▶ _Task prompt_
For this exercise, please reproduce the records below word for word, from the first line through the line with "Definition CFG_CTL : Z := 1.".

[Stored data]
(* ===== verification/Types.v ===== *)
(** * Shared types and constants (src/appviewtypes.h, src/mtcformat.h)

    C enumerations are integers, so that the range checks of the setters mean
    what they mean in C; the metric event and its fields are records. *)

From S2P Require Import Prelude.

(** ** Enumerations (appviewtypes.h) *)

Definition CFG_FMT_STATSD : Z := 0.
Definition CFG_FMT_NDJSON : Z := 1.
Definition CFG_FORMAT_MAX : Z := 2.      (* APPVIEW_PROM_SUPPORT is 0 *)

Definition CFG_UDP : Z := 0.
Definition CFG_UNIX : Z := 1.
Definition CFG_FILE : Z := 2.
Definition CFG_TCP : Z := 3.
Definition CFG_EDGE : Z := 4.

Definition CFG_MTC : Z := 0.
Definition CFG_CTL : Z := 1.
Definition CFG_LOG : Z := 2.
Definition CFG_LS : Z := 3.
Definition CFG_WHICH_MAX : Z := 4.

Definition CFG_LOG_WARN : Z := 3.
Definition CFG_LOG_NONE : Z := 5.

Definition CFG_BUFFER_FULLY : Z := 0.
Definition CFG_BUFFER_LINE : Z := 1.

Definition CFG_SRC_FILE : Z := 0.
Definition CFG_SRC_METRIC : Z := 3.
Definition CFG_SRC_MAX : Z := 9.

Definition CFG_MTC_FS : Z := 0.
Definition CFG_MTC_NET : Z := 1.
Definition CFG_MTC_HTTP : Z := 2.
Definition CFG_MTC_DNS : Z := 3.
Definition CFG_MTC_PROC : Z := 4.
Definition CFG_MTC_STATSD : Z := 5.

Definition CFG_MAX_VERBOSITY : Z := 9.
Definition DEFAULT_STATSD_MAX_LEN : Z := 512.
Definition DEFAULT_STATSD_PREFIX : string := "".
Definition DEFAULT_MTC_VERBOSITY : Z := 4.
Definition DEFAULT_CBUF_SIZE : Z := 10000 * 10.

(** ** Metric events (mtcformat.h) *)

Record custom_tag_t := mkTag { tag_name : string; tag_value : string }.

(** [field_value_t] with its union.  A field array ends at [FMT_END], so the
    list of its fields has no such constructor; [FMT_OTHER] is a value outside
    the enumeration, which the code's [default] branches handle. *)
Inductive field_value :=
| FMT_STR (str : option string)
| FMT_NUM (num : Z)
| FMT_OTHER.

Record event_field_t := mkField {
  f_name : string;
  f_value : field_value;
  f_event_usage : bool;
  f_cardinality : Z;     (* unsigned *)
}.

Definition STRFIELD (n : string) (v : option string) (c : Z) (e : bool) : event_field_t :=
  mkField n (FMT_STR v) e c.
Definition NUMFIELD (n : string) (v : Z) (c : Z) (e : bool) : event_field_t :=
  mkField n (FMT_NUM v) e c.

Inductive data_type_t := DELTA | CURRENT | DELTA_MS | HISTOGRAM | SET | DATA_TYPE_OTHER.

(** A C [double]: a finite value is [(-1)^neg * m * 2^e] with [0 <= m]. *)
Inductive double :=
| DFin (neg : bool) (m e : Z)
| DInf (neg : bool)
| DNan (neg : bool).

Inductive value :=
| FMT_INT (integer : Z)
| FMT_FLT (floating : double)
| FMT_VALUE_OTHER.

Record event_t := mkEvent {
  e_name : string;
  e_value : value;
  e_type : data_type_t;
  e_fields : option (list event_field_t);
  e_src : Z;
  e_capturedFields : option (list event_field_t);
}.

Definition INT_EVENT (n : string) (v : Z) (t : data_type_t) (f : list event_field_t) : event_t :=
  mkEvent n (FMT_INT v) t (Some f) CFG_SRC_METRIC None.

(** ** HTTP records (state_private.h) *)

Record httpId_t := mkHttpId {
  hid_uid : Z;       (* uint64_t: unique id of the socket *)
  hid_sockfd : Z;    (* int *)
  hid_isSsl : bool;
  hid_src : Z;       (* metric_t *)
}.

Record http_map := mkHttpMap {
  first_time : Z;
  start_time : Z;
  hm_id : httpId_t;
  req : list Z;      (* the whole original request *)
  req_len : Z;
}.
(** ** The scan

    [search_scan] splits the chain after the current node into what it passed,
    the marked run before the right node, and the rest, which starts at the
    first unmarked node whose key is not below [k]. *)
Lemma scan_spec h k cs : forall fuel t m p lft ln,
  chain h p cs -> (length cs < fuel)%nat ->
  exists pre run post l ln',
    search_scan fuel h k t (tag m p) lft ln = Some (first_addr post, l, ln') /\
    cs = pre ++ run ++ post /\ Forall (fun c => nmark c = true) run /\
    Forall (fun c => nmark c = true \/ nkey c < k) pre /\
    match post with [] => True | c :: _ => nmark c = false /\ k <= nkey c end /\
    ((pre = [] /\ (l, ln') = if m then (lft, ln) else (t, p)) \/
     (exists pre' c, pre = pre' ++ [c] /\ nmark c = false /\ l = loc c /\ ln' = first_addr (run ++ post))).
Proof.
  induction cs as [|c cs IH]; intros [|fuel] t m p lft ln Hc Hf; try (simpl in Hf; lia).
  - simpl in Hc. subst p. exists [], [], []. cbn [search_scan]. rewrite tag_marked, tag_unmark by done.
    destruct m; cbn; do 2 eexists; repeat split; try done; by left.
  - pose proof (chain_even _ _ _ Hc) as He. destruct Hc as (-> & Hnz & _ & q & Hq & Hc).
    pose proof (chain_even _ _ _ Hc) as Heq. cbn [search_scan]. rewrite tag_marked, tag_unmark by done.
    replace (if m then (lft, ln) else (t, tag m (loc c))) with
      (if m then (lft, ln) else (t, loc c)) by (by destruct m).
    destruct (if m then (lft, ln) else (t, loc c)) as [l1 ln1] eqn:Elr.
    apply Z.eqb_neq in Hnz. rewrite Hnz, Hq. cbn [next key]. rewrite tag_marked by done.
    destruct (nmark c || (nkey c <? k)) eqn:Ek.
    + destruct (IH fuel (loc c) (nmark c) q l1 ln1 Hc ltac:(simpl in Hf; lia))
        as (pre & run & post & l & ln' & -> & -> & Hrun & Hpre & Hpost & Hl).
      assert (Hck : nmark c = true \/ nkey c < k).
      { apply orb_true_iff in Ek as [?|?%Z.ltb_lt]; auto. }
      destruct Hl as [[-> Hl]|(pre' & d & -> & Hd & -> & ->)].
      * destruct (nmark c) eqn:Em; injection Hl as -> ->.
        -- exists [], (c :: run), post, l1, ln1. split_and!; auto.
        -- exists [c], run, post, (loc c), q. split_and!; auto.
           { constructor; [right; by destruct Hck|done]. }
           right. exists [], c. split_and!; auto. by apply chain_first in Hc.
      * exists (c :: pre' ++ [d]), run, post, (loc d), (first_addr (run ++ post)).
        split_and!; auto. right. exists (c :: pre'), d. auto.
    + apply orb_false_iff in Ek as [? ?%Z.ltb_ge].
      exists [], [], (c :: cs), l1, ln1. split_and!; auto.
Qed.

(** ** [search]: what it returns and how it cleans up *)

(** [lft] is the node before [post]: the last of the sentinel and [pre]. *)
Record found (h : heap) (l : list_t) (k : Z) (cs pre post : list node) (lft : Z) : Prop := {
  fd_wf : wf_list h l (pre ++ post);
  fd_live : live (pre ++ post) = live cs;
  fd_sub : pre ++ post ⊆ cs;
  fd_left : exists hk hd P c, sentinel l hk hd :: pre = P ++ [c] /\ nmark c = false /\ lft = loc c /\
            chain h (lhead l) (P ++ c :: post);
  fd_pre : Forall (fun c => nmark c = true \/ nkey c < k) pre;
  fd_post : match post with [] => True | c :: _ => nmark c = false /\ k <= nkey c end;
}.

Lemma live_app a b : live (a ++ b) = live a ++ live b.
Proof. apply filter_app. Qed.

Lemma live_marked run : Forall (fun c => nmark c = true) run -> live run = [].
Proof.
  intros H. induction H as [|c run Hc H IH]; [done|]. unfold live in *.
  rewrite filter_cons_False by congruence. done.
Qed.
(** A channel store keeps data of any type [C] ([http2Channel_t]). *)
Definition channelStoreCreate {C T} := @storeCreate C T.
Definition channelStoreDestroy {C T} := @storeDestroy C T.
Definition channelSave {C T} := @storeSave C T.
Definition channelGet {C T} := @storeGet C T.
Definition channelDelete {C T} := @storeDelete C T.
Definition channelExpire {C T} `{!NetDirectory T} := @storeExpire C T _.

(** C19: while allocations succeed, a new store answers every sequence of saves,
    gets and deletes as a dictionary from socket ids to data: a save refuses an
    id in use and keeps the first data, a get returns what was saved, and a
    delete frees exactly the data it removes. *)
Theorem store_refines_dict {D T} (net : list net_info) (extra : T) (qlen : option (bool * Z))
    (ops : list (@store_op D)) :
  run impl_op ops (storeCreate true (Some net) (Some extra) true qlen) = run dict_op ops ∅.
Proof.
  destruct (create_holds (D := D) net extra qlen) as (s & -> & H & _). by apply run_refines.
Qed.

(** As long as no two neighbours in a bucket expire together, an expiry
    pass removes exactly the entries that are due (marked, and the event buffer
    was emptied or has wrapped since), keeps every other entry reachable with its
    data, and frees exactly the data of the removed entries. *)
Theorem expire_removes_due {D T} `{!NetDirectory T} (s s' : store_t D T) (count : Z) (emptied b : bool)
    (freed : list D) (m : gmap Z D) :
  holds s m -> (forall id, no_adjacent s count emptied (hashListForKey s id) = true) ->
  storeExpire (Some s) count emptied = (b, Some s', freed) ->
  (forall id, storeGet (Some s') id =
     match findHashTableItemFromList (hashListForKey s id) id with
     | Some it => if is_expired s count emptied it then None else Some (data it)
     | None => None
     end) /\
  freed = flat_map (fun l => data <$> filter (fun it => is_expired s count emptied it = true) l) (hashTable s).
Proof.
  intros [Hok _] Hadj E. split.
  - intros id. rewrite get_eq, (expire_list_get s count emptied s' b freed id E).
    rewrite loop_list by auto. by apply find_kept, Hok.
  - unfold storeExpire in E. pose proof (expireLists_freed s count emptied (hashTable s) (stats s)) as F.
    destruct (expireLists s count emptied (hashTable s) (stats s)) as [[ls fr] st].
    injection E as _ _ <-. exact F.
Qed.

(** Two neighbours of a bucket that expire together take every entry before
    them along: after such a pass the list holds only entries from behind the
    pair, although none of the lost entries was freed, whether due or not. *)
Theorem expire_adjacent_loses {D T} `{!NetDirectory T} (s s' : store_t D T) (count : Z) (emptied b : bool)
    (freed : list D) (id : Z) (before after : list (hashTable_t D)) (x y : hashTable_t D) :
  hashListForKey s id = before ++ x :: y :: after ->
  is_expired s count emptied x = true -> is_expired s count emptied y = true ->
  storeExpire (Some s) count emptied = (b, Some s', freed) ->
  forall it, it ∈ hashListForKey s' id ->
    it ∈ (markItem s count <$> filter (fun it => is_expired s count emptied it = false) after).
Proof.
  intros Hl Hx Hy E it. rewrite (expire_list_get s count emptied s' b freed id E), Hl.
  rewrite loop_adjacent by done. intros [?|?]%loop_bound; [set_solver|done].
Qed.

(** *** Concrete stores *)

Abbreviation dict := (gmap Z net_info).
Definition empty_ex : store_t Z dict :=
  mkStore (replicate (Z.to_nat HASH_TABLE_SIZE) []) [] ∅ 100 (mkStats 0 0 0 0).
Definition store_with (l : list (hashTable_t Z)) : store_t Z dict :=
  setStats (setList empty_ex 5 l) (mkStats 0 0 0 0).

Lemma empty_list id : hashListForKey empty_ex id = [].
Proof.
  unfold hashListForKey. cbn [empty_ex hashTable]. pose proof (hash_range id).
  by rewrite lookup_replicate_2 by lia.
Qed.

Lemma empty_ok : store_ok empty_ex.
Proof.
  split.
  - apply length_replicate.
  - intros. rewrite empty_list. constructor.
  - intros id it. rewrite empty_list. set_solver.
Qed.

Lemma store_with_list l id :
  hashListForKey (store_with l) id = if decide (5 = hashOfKey id) then l else [].
Proof.
  unfold store_with. rewrite stats_hashList, list_set_get by apply empty_ok.
  by rewrite empty_list.
Qed.
Record http_state_t := mkHttp {
  state : http_enum_t;
  hdr : option (list Z);     (* char*; the list is the whole allocation *)
  hdrlen : Z;
  hdralloc : Z;
  clen : Z;
  id : httpId_t;
  version : Z;
  isResponse : bool;
  hasUpgradeF : bool;
  hasConnectionUpgradeF : bool;
  http2Buf : http_buf_t;
}.

Definition zeroId : httpId_t := mkHttpId 0 0 false 0.
Definition zeroBuf : http_buf_t := mkBuf None 0 0.
Definition zeroState : http_state_t :=
  mkHttp HTTP_NONE None 0 0 0 zeroId 0 false false false zeroBuf.

(** What the code reads of a [net_info]; its [http] array is passed apart. *)
Record net_info := mkNet {
  n_type : Z;
  n_uid : Z;
  n_addrSetLocal : bool;
  n_addrSetRemote : bool;
  n_localConn : list Z;
  n_remoteConn : list Z;
}.

(** A [sockaddr_storage] of a posted event: copied, or with family -1. *)
Inductive conn_t := ConnCopy (sockaddr : list Z) | ConnUnset.

Record http_post := mkPost {
  ssl : bool;
  start_duration : Z;
  post_id : httpId_t;
  post_hdr : list Z;
}.

Record protocol_info := mkProto {
  evtype : Z;
  ptype : Z;
  isServer : bool;
  proto_len : Z;
  proto_fd : Z;
  proto_uid : Z;
  proto_data : http_post;
  sock_type : Z;
  localConn : conn_t;
  remoteConn : conn_t;
}.

(** ** Environment

    The outcomes of allocations, the contents of fresh memory and the clock
    are oracles indexed by a counter of the calls; the compiled regular
    expressions are third-party handles ([None]: compilation failed). *)
Record http_env := mkEnv {
  g_http_start : option search_t;
  g_http_end : option search_t;
  g_http_clength : option (list Z -> option (list Z));
  g_http_upgrade : option (list Z -> bool);
  g_http_connect : option (list Z -> bool);
  alloc_ok : nat -> bool;
  junk : nat -> nat -> Z;
  getTime : nat -> Z;
  getNetEntry : Z -> option net_info;
}.

Record world := mkWorld { tick : nat; posted : list protocol_info }.

Definition tock (w : world) : world := mkWorld (S (tick w)) (posted w).
Definition cmdPostEvent (w : world) (p : protocol_info) : world :=
  mkWorld (tick w) (posted w ++ [p]).

Section Env.
Variable e : http_env.

(** [realloc(p, n)]: the old contents, then uninitialised bytes. *)
Definition realloc (w : world) (p : option (list Z)) (n : Z) : option (list Z) * world :=
  (if alloc_ok e (tick w)
   then Some (take (Z.to_nat n) (default [] p ++ map (junk e (tick w)) (seq 0 (Z.to_nat n))))
   else None, tock w).

(** ** evtutils.c: allocation of the posted events *)

(** The two [calloc]s of [evtProtoAllocHttpBase] are both made. *)
Definition evtProtoAllocHttpBase (w : world) : bool * world :=
  (alloc_ok e (tick w) && alloc_ok e (tick (tock w)), tock (tock w)).

(** The event's [ptype], when the allocation succeeded. *)
Definition evtProtoAllocHttp1 (w : world) (isResponse : bool) : option Z * world :=
  let '(ok, w) := evtProtoAllocHttpBase w in
  if negb ok then (None, w) else
  (Some (if isResponse then EVT_HRES else EVT_HREQ), w).

(** The event's [ptype] and the malloc'd frame of [frameLen] bytes. *)
Definition evtProtoAllocHttp2Frame (w : world) (frameLen : Z) : option (Z * list Z) * world :=
  let '(ok, w) := evtProtoAllocHttpBase w in
  let '(frame, w) := realloc w None frameLen in
  match frame with
  | Some f => if ok then (Some (EVT_H2FRAME, f), w) else (None, w)
  | None => (None, w)
  end.

(** ** httpstate.c *)

Definition MIN_HDR_ALLOC : Z := 4 * 1024.
Definition MAX_HDR_ALLOC : Z := 16 * 1024.

Definition CRLF : list Z := [13; 10].
Definition HTTP2_MAGIC : list Z :=
  (bytes_of "PRI * HTTP/2.0" ++ CRLF ++ CRLF ++ bytes_of "SM" ++ CRLF ++ CRLF)%list.
Definition HTTP2_MAGIC_LEN : Z := 24.
Definition HTTP_START : list Z := bytes_of "HTTP/".
Definition HTTP_END : list Z := CRLF.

▶ _Result below_
(* ===== verification/Types.v ===== *)
(** * Shared types and constants (src/appviewtypes.h, src/mtcformat.h)

    C enumerations are integers, so that the range checks of the setters mean
    what they mean in C; the metric event and its fields are records. *)

From S2P Require Import Prelude.

(** ** Enumerations (appviewtypes.h) *)

Definition CFG_FMT_STATSD : Z := 0.
Definition CFG_FMT_NDJSON : Z := 1.
Definition CFG_FORMAT_MAX : Z := 2.      (* APPVIEW_PROM_SUPPORT is 0 *)

Definition CFG_UDP : Z := 0.
Definition CFG_UNIX : Z := 1.
Definition CFG_FILE : Z := 2.
Definition CFG_TCP : Z := 3.
Definition CFG_EDGE : Z := 4.

Definition CFG_MTC : Z := 0.
Definition CFG_CTL : Z := 1.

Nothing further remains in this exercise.